> _About this task_: Keep only those lines of the records that include the string "right".

> _Dataset records_:
Lemma mapM_Forall2 {A B : Type} (f : A -> result B) (l : list A) (r : list B) :
  mapM f l = Ok r -> Forall2 (fun a b => f a = Ok b) l r.
Proof.
  revert r. induction l as [|a l IH]; simpl; intros r H.
  - injection H as <-. constructor.
  - destruct (f a) as [b|e] eqn:Ea; simpl in H; [|discriminate].
    destruct (mapM f l) as [bs|e] eqn:El; simpl in H; [|discriminate].
    injection H as <-. constructor; [exact Ea | now apply IH].
Qed.

Lemma mapM_total {A B : Type} (f : A -> result B) (l : list A) :
  (forall a, In a l -> exists b, f a = Ok b) -> exists r, mapM f l = Ok r.
Proof.
  induction l as [|a l IH]; simpl; intros H.
  - now exists [].
  - destruct (H a (or_introl eq_refl)) as [b Hb].
    destruct IH as [r Hr]; [intros x Hx; apply H; now right|].
    exists (b :: r). now rewrite Hb, Hr.
Qed.

(** *** The daily results table *)

Definition sums_competitive (v : sums) : Z := fst (fst v).
Definition sums_successful (v : sums) : Z := snd (fst v).

Lemma sums_add_measures (a b : sums) :
  True -> True ->
  True /\ sums_successful (sums_add a b) = sums_successful a + sums_successful b.
Proof. destruct a as [[? ?] ?], b as [[? ?] ?]. now split. Qed.

Lemma sums_add_competitive (a b : sums) :
  True -> True ->
  True /\ sums_competitive (sums_add a b) = sums_competitive a + sums_competitive b.
Proof. destruct a as [[? ?] ?], b as [[? ?] ?]. now split. Qed.

Lemma string_compare_eqb (a b : string) :
  match String.compare a b with Eq => true | _ => false end = String.eqb b a.
Proof.
  destruct (String.compare a b) eqn:E.
  - apply cmp_eq_iff in E. subst. symmetry. apply String.eqb_refl.
  - symmetry. apply String.eqb_neq. intros ->. rewrite cmp_refl in E. discriminate.
  - symmetry. apply String.eqb_neq. intros ->. rewrite cmp_refl in E. discriminate.
Qed.

Lemma clean_rows_total (m : sums -> Z) (f : raw_row -> Z)
      (df_data : list raw_row) (rows : list (string * sums)) (name : string) :
  (forall x n v, clean_row x = Ok (n, v) -> m v = f x) ->
  mapM clean_row df_data = Ok rows ->
  total_for String.compare m name rows = raw_total f name df_data.
Proof.
  intros Hm H. apply mapM_Forall2 in H. unfold raw_total.
  induction H as [|x [n v] df rows Hx _ IH]; [reflexivity|].
  simpl. rewrite IH. unfold classifies_to.
  assert (Hn : get_short_name (raw_instrument x) = Ok n).
  { unfold clean_row in Hx.
    destruct (get_short_name (raw_instrument x)); simpl in Hx; congruence. }
  rewrite Hn. pose proof (string_compare_eqb name n) as Hc.
  destruct (String.eqb n name); destruct (String.compare name n);
    try discriminate; simpl; rewrite ?(Hm x n v Hx); reflexivity.
Qed.

Lemma clean_rows_names (df_data : list raw_row) (rows : list (string * sums)) :
  mapM clean_row df_data = Ok rows ->
  forall x n, In x df_data -> get_short_name (raw_instrument x) = Ok n ->
              In n (map fst rows).
Proof.
  intros H. apply mapM_Forall2 in H.
  induction H as [|x0 [n0 v0] df rows Hx _ IH]; intros x n Hin Hn; [destruct Hin|].
  destruct Hin as [<-|Hin].
  - left. unfold clean_row in Hx. rewrite Hn in Hx. simpl in Hx.
    now injection Hx as <- _.
  - right. now apply (IH x).
Qed.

> _Completed task_:
    destruct IH as [r Hr]; [intros x Hx; apply H; now right|].
  - right. now apply (IH x).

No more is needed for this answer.